Supplied records:

Lemma split_ledger ps s k : ledger (s :: ps) -> seg_startIndex s < k < seg_startIndex s + Z.of_nat (length (seg_blockInfos s)) ->
  exists u l, split s k = Ok (u, l) /\ same_view (s :: ps) (u :: l :: ps) /\ ledger (u :: l :: ps) /\ ledger (l :: ps)
    /\ seg_blockInfos u <> [] /\ seg_blockInfos l <> [] /\ height (l :: ps) = k
    /\ all_blocks (l :: ps) = take (Z.to_nat k) (all_blocks (s :: ps))
    /\ (forall amount, (length (all_outputs (l :: ps) amount) <= length (all_outputs (s :: ps) amount))%nat).
Proof.
  intros L Hk. pose proof (l_chain _ L) as H. destruct (split_ok ps s k H Hk) as (u & l & E & H' & Hh & _).
  pose proof (split_view ps s u l k (proj1 H) Hk E) as V. exists u, l.
  destruct (split_parts ps s u l k (proj1 H) Hk E) as (_ & _ & Bu & Bl & Gu & Gl & Su & Sl & _). pose proof (so_start _ _ (proj1 H)) as St.
  assert (Eb : all_blocks (l :: ps) = take (Z.to_nat k) (all_blocks (s :: ps))).
  { rewrite (sv_blocks _ _ V). change (all_blocks (u :: l :: ps)) with (all_blocks (l :: ps) ++ seg_blockInfos u).
    rewrite take_app_length' by (unfold height in Hh; lia). done. }
  split_and!; try done.
  - by eapply ledger_view.
  - split; [apply H'| |].
    + rewrite Eb. replace (all_raw (l :: ps)) with (take (Z.to_nat k) (all_raw (s :: ps))); [apply flat_prefix, L|].
      rewrite (sv_storage _ _ V). change (all_raw (u :: l :: ps)) with (all_raw (l :: ps) ++ seg_storage u). apply take_app_length'.
      rewrite length_all_raw by apply H'. unfold height in Hh. lia.
    + intros ki i. assert (Es : all_raw (s :: ps) = all_raw (l :: ps) ++ seg_storage u) by apply (sv_storage _ _ V).
      assert (Hl : length (all_raw (l :: ps)) = Z.to_nat k) by (rewrite length_all_raw by apply H'; unfold height in Hh; lia).
      assert (Eq : all_spent (l :: ps) !! ki = Some i <-> all_spent (s :: ps) !! ki = Some i /\ i < k).
      { rewrite (sv_spent _ _ V). change (all_spent (u :: l :: ps)) with (seg_spentKeyImages u ∪ all_spent (l :: ps)).
        rewrite lookup_union_Some by apply H'. split.
        - intros Hi. pose proof (all_spent_range (l :: ps) _ _ (proj1 (proj2 H')) Hi). split; [by right|lia].
        - intros [[Hi|Hi] Lt]; [|done]. apply (so_spent _ _ (proj1 H')) in Hi. rewrite (so_start _ _ (proj1 H')) in Hi. lia. }
      rewrite Eq, (l_spent _ L), Es. split.
      * intros ((Hi & r & Hr & Hin) & Lt). split; [done|]. exists r. by rewrite lookup_app_l in Hr by lia.
      * intros (Hi & r & Hr & Hin). pose proof (lookup_lt_Some _ _ _ Hr). split_and!; [done| |lia]. exists r. by rewrite lookup_app_l by lia.
  - rewrite Bu. intros Z%(f_equal length). rewrite length_drop in Z. simpl in Z. lia.
  - rewrite Bl. intros Z%(f_equal length). rewrite length_take in Z. simpl in Z. lia.
  - intros amount. rewrite (sv_outputs _ _ V). simpl. rewrite !length_app. lia.
Qed.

What is required:
With the first line being the one containing "in Hr by lia." and the last line the one containing "- rewrite Bu.", transcribe exactly the lines above that fall in that range.

Task result:
      * intros ((Hi & r & Hr & Hin) & Lt). split; [done|]. exists r. by rewrite lookup_app_l in Hr by lia.
      * intros (Hi & r & Hr & Hin). pose proof (lookup_lt_Some _ _ _ Hr). split_and!; [done| |lia]. exists r. by rewrite lookup_app_l by lia.
  - rewrite Bu. intros Z%(f_equal length). rewrite length_drop in Z. simpl in Z. lia.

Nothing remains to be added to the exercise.